=== Stored data ===
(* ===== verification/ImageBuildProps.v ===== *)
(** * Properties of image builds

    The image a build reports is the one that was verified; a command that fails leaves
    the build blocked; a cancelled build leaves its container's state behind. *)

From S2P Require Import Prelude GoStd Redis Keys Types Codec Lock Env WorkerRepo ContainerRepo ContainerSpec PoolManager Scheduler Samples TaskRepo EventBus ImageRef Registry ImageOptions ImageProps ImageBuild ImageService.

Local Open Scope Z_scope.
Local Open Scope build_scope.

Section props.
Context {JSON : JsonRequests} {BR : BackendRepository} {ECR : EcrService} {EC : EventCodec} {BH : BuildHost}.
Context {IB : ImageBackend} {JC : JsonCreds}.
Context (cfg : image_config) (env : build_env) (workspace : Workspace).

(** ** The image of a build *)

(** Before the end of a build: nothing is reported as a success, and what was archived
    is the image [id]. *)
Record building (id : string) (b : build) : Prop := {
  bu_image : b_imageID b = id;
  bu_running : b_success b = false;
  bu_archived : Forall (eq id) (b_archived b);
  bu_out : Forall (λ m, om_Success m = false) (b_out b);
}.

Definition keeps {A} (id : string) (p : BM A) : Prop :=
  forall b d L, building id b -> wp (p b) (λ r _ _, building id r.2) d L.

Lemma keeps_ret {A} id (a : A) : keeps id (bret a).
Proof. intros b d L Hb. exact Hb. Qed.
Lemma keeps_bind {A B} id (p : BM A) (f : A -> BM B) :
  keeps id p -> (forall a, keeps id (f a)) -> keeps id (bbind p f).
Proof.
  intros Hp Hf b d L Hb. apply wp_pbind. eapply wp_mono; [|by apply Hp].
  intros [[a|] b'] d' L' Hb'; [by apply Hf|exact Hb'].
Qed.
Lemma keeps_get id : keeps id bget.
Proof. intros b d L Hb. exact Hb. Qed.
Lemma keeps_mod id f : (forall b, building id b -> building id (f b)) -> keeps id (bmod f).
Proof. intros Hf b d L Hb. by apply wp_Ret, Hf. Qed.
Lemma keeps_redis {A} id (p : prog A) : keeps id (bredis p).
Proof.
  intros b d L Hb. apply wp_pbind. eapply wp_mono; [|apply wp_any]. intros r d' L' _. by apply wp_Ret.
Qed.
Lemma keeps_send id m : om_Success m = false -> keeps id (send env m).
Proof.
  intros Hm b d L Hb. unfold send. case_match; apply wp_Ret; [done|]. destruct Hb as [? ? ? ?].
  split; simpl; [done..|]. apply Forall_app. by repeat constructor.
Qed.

==

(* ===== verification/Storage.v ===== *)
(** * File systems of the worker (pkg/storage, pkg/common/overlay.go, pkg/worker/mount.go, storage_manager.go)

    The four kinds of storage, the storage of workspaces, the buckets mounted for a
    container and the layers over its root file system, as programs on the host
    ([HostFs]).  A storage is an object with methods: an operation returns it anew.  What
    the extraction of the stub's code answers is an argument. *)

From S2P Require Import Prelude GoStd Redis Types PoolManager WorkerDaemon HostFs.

=== Exercise prompt ===
How many lines in the records above hold the string "eapply"? Only the number is wanted.

=== Written response ===
2